The RTC VA and each RTC Responder are managed separately through a Web-based GUI. There also is a command-line interface to the RTC VA, but we found it incomplete. Each component has its own error log that resides on the individual Validation Authority and Responder systems. There is no capability to integrate these internal log files with an external log management system.

To tap into RTC services, security devices must support Secure Sockets Layer (SSL), 802.1XIPSec or some other certificate-aware protocol, and be configured to check the status of the certificate. Not many applications directly support OCSP yet. Several vendors, including CoreStreet, offer add-on products that enhance Internet Explorer, Internet Information Server and Windows to add status-checking based on OCSP. Mozilla natively supports OCSP, and future versions of Windows will as well.

We installed RTC VA and RTC Responder software on two Windows systems (see How we did it). The documentation provides only a partial installation guide. The default configuration uses some non-standard ports, so you have to reconfigure it to integrate with most certificate authorities. CoreStreet’s implementation of OCSP makes assumptions about how your certificate authority works and about how the OCSP requestor works. It expects serial numbers to be sequential, which the standard doesn’t require.

RTC VA Web management interface is not configured to support SSL connections by default, and changing the settings to support SSL is not documented. [Note: CoreStreet officials say they have updated the documentation regarding SSL configuration since we tested this product.] The default configuration for the RTC Responder uses SSL, but it uses a self-signed certificate and assumes you have a management workstation that uses a browser configured with client certificates.

The RTC VA interface uses a role-based administrative model. The installation procedure required changing roles frequently, from Administrator (to perform database updates) to Officer (for managing certificates) to Auditor (for checking certificate authority status).

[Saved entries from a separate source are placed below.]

Definition pseudo_get_prefix (pathname : option bytes) (e : env_state) (b : path_bufs) :
    option (env_state * path_bufs * option bytes) :=
  let '(e, v) := pseudo_get_value ($"PSEUDO_PREFIX") e in
  match v, pathname with
  | None, Some pathname =>
      let '(mypath, s) := program_path pathname in
      '(b, tmp_path) ← pseudo_fix_path b [] (Some mypath) 0 0 true;
      tmp_path ← fixed_str b mypath tmp_path;
      let '(mypath, s) := if pseudo_path_max <=? Z.of_nat (length tmp_path) then (mypath, s) else (tmp_path, length tmp_path) in
      if pseudo_path_max <=? Z.of_nat s then None
      else
        prefix ← prefix_of_path mypath;
        let e := (pseudo_set_value ($"PSEUDO_PREFIX") (Some prefix) e).1 in
        let '(e, v) := pseudo_get_value ($"PSEUDO_PREFIX") e in
        Some (e, b, v)
  | v, _ => Some (e, b, v)
  end.

(** ** Work on the database *)

Section Database.
(** [stat] and [lstat]. *)
Variables main_stat main_lstat : bytes -> option statbuf.

(** -m and -M *)
Definition move_database (p : main_paths) (d : pdb) : option (pdb * run bool) :=
  match opt_m p, opt_M p with
  | None, None => Some (d, Goes false)
  | Some from, Some to =>
      match main_stat to with
      | None => Some (d, Exits EXIT_FAILURE)
      | Some _ =>
          match pseudo_msg_new 0 (Some to) with
          | None => Some (d, Exits EXIT_FAILURE)
          | Some msg =>
              let '(d, rc) := pdb_rename_file d (Some from) msg in
              Some (d, if rc <? 0 then Exits EXIT_FAILURE else Goes true)
          end
      end
  | _, _ => Some (d, Exits EXIT_FAILURE)
  end.

(** -i *)
Definition renumber_database (p : main_paths) (d : pdb) : option (pdb * run bool) :=
  match opt_i p with
  | None => Some (d, Goes false)
  | Some path =>
      match main_stat path with
      | None => Some (d, Exits EXIT_FAILURE)
      | Some buf =>
          match pseudo_msg_new 0 (Some path) with
          | None => Some (d, Exits EXIT_FAILURE)
          | Some msg =>
              let '(msg, rc) := pdb_find_file_path d msg in
              if negb (rc =? 0) then Some (d, Exits EXIT_FAILURE)
              else if negb (st_ino buf =? m_ino msg) then Some (d, Exits EXIT_FAILURE)
              else
                let '(d, rc) := pdb_renumber_all d (m_dev msg) (st_dev buf) in
                Some (d, if rc <? 0 then Exits EXIT_FAILURE else Goes true)
          end
      end
  end.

We set up a scenario where the status of the Web server’s certificate could be checked. The certificate issued by our OpenSSL certificate authority to the Web server contained the URL of the RTC Responder. The browser used the URL from the certificate to send an OCSP request for certificate status to the Responder.

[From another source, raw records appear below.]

Lemma option_cases `{PathMax, PathEnv, ClientEnv} m o arg m' :
  take_main_option m (GotOpt o arg) = Some (Goes m') ->
  leaves m m' \/ (o = "l"%char /\ exists s, add_opt ($"-l") (opts m) = Some s /\ m' = set_flags (flag_on o (m_flags m)) (set_opts s m))
  \/ take_timeout arg m = Some (Goes m').
Proof.
  unfold take_main_option. destruct (path_option o) as [ll|]; [left; by eapply take_path_leaves|].
  destruct (decide (o = "l"%char)) as [->|Hl].
  { destruct (add_opt _ _) as [s|]; cbn [mbind option_bind]; [|done]. intros [= <-]. right. left. eauto. }
  destruct (decide (o = "t"%char)) as [->|Ht]; [by auto|].
  repeat case_match; intros Hm; simplify_eq; left; try done.
  all: unfold leaves, set_flags; cbn; by destruct (m_flags m).
Qed.

Lemma timeout_tells `{PathMax} arg m m' l :
  take_timeout arg m = Some (Goes m') -> tells m l -> exists l', tells m' l'.
Proof.
  unfold take_timeout. destruct (strtoll 10 arg) as [v rest]. case_match; [|done].
  intros Hm (Ho & Hl & Ht & Hok). rewrite Ho in Hm. destruct (add_opt _ _) as [s|] eqn:Hs; cbn [mbind option_bind] in Hm; [|done].
  simplify_eq. apply add_opt_told in Hs as ->. exists (l ++ [TellTimeout (int32 v)]).
  split; [by rewrite told_opts_snoc|]. split; [by rewrite wants_log_snoc, orb_false_r|]. split; [by rewrite last_timeout_snoc|].
  apply Forall_app. split; [done|]. apply Forall_singleton. cbn. apply (wrap_signed_range 32); lia.
Qed.

Lemma options_tell `{PathMax, PathEnv, ClientEnv} gs m m' l :
  take_main_options m gs = Some (Goes m') -> tells m l -> exists l', tells m' l'.
Proof.
  revert m l. induction gs as [|g gs IH]; intros m l; cbn [take_main_options]; [intros [= <-]; eauto|].
  destruct (take_main_option m g) as [[status|m1]|] eqn:Hg; cbn [mbind option_bind]; [done| |done].
  intros Hm Ht. assert (exists l1, tells m1 l1) as [l1 ?]; [|eauto].
  destruct g as [o arg|]; [|done]. apply option_cases in Hg as [(Hg1 & Hg2 & Hg3)|[(-> & s & Hs & ->)|Hg]].
  - destruct Ht as (? & ? & ? & ?). exists l. split; [congruence|]. split; [congruence|]. split; [congruence|done].
  - destruct Ht as (Ho & Hl & Hto & Hok). rewrite Ho in Hs. apply add_opt_told in Hs as ->. exists (l ++ [TellLog]).
    split; [by rewrite told_opts_snoc|]. split; [|split; [by rewrite last_timeout_snoc|by apply Forall_app; split; [|repeat constructor]]].
    rewrite wants_log_snoc, orb_true_r. cbn. by destruct (m_flags m).
  - by eapply timeout_tells.
Qed.

(** *** The variables a program gets *)

Lemma export_lookup keys s k :
  environ (foldl export_key s keys) !! k =
    match environ s !! k with Some v => Some v | None => if decide (k ∈ keys) then pseudo_env s !! k else None end /\
  pseudo_env (foldl export_key s keys) = pseudo_env s /\ util_initted (foldl export_key s keys) = util_initted s.
Proof.
  revert s. induction keys as [|k' keys IH]; intros s; cbn [foldl].
  { rewrite decide_False by apply not_elem_of_nil. by destruct (environ s !! k). }
  destruct (IH (export_key s k')) as (-> & -> & ->). unfold export_key, setenv.
  destruct (pseudo_env s !! k') as [v|] eqn:Hv; cbn [environ with_environ pseudo_env util_initted].
  - split; [|done]. destruct (environ s !! k') as [w|] eqn:Hw; cbn [environ].
    + destruct (environ s !! k) eqn:Hk; [done|]. assert (k <> k') by congruence. apply decide_ext. rewrite elem_of_cons. naive_solver.
    + destruct (decide (k = k')) as [->|Hne].
      * rewrite lookup_insert_eq, Hw, decide_True by left. done.
      * rewrite lookup_insert_ne by done. destruct (environ s !! k); [done|]. apply decide_ext. rewrite elem_of_cons. naive_solver.
  - split; [|done]. destruct (environ s !! k); [done|]. destruct (decide (k = k')) as [->|Hne].
    + rewrite (decide_True (P := k' ∈ k' :: keys)) by left. rewrite Hv. by case_decide.
    + apply decide_ext. rewrite elem_of_cons. naive_solver.
Qed.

Our choice of an underpowered platform for the responder proved that the vendor’s claims that the RTC Responders are not resource-intensive are true. Both the normal case of a valid certificate and the case where we attempted to use a revoked certificate worked as expected.

Real Time Credentials Authority and Responder OVERALL RATING
Company: CoreStreet Cost: Pilot installation of 500 users with 1,500 certificates costs $20,000. Pros: Provides distributed OCSP services; scales to very large certificate hierarchies; isolates sensitive cryptographic compo-nents. Cons: Difficult to operate if un-scheduled updates are needed; adds complexity if existing Certificate Authority supports OCSP; requires additional client-side software in many cases.
The breakdown    
Security features 30%  4
Management/ease of use 30%  3
Documentation 20%  3
Installation 10%  4
Standards compliance 10%  3.5
Scoring Key: 5: Exceptional; 4: Very good; 3: Average; 2: Below average; 1: Consistently subpar

Certificate status is updated automatically on a periodic basis. To force immediate change propagation, you have to manually intervene on each component to perform an update. Updating the RTC Validation Authority for a 10,000 certificate Lightweight Directory Access Protocol database took 8 to 9 minutes on our test server.

The vendor says its Validation Authority/Responder configuration solves the problem of poor performance when calculating OCSP responses. In our example with 10,000 certificates, it took 11 seconds for its software to generate all possible responses.

OCSP has not been widely supported in the past, but it now is being built into most commercial and open source certificate authorities. (See more on OCSP.) While the CoreStreet RTC system provides a scalable alternate to these built-in OCSP capabilities, it’s really only a necessary addition to your network if you need to manage a huge number of certificates.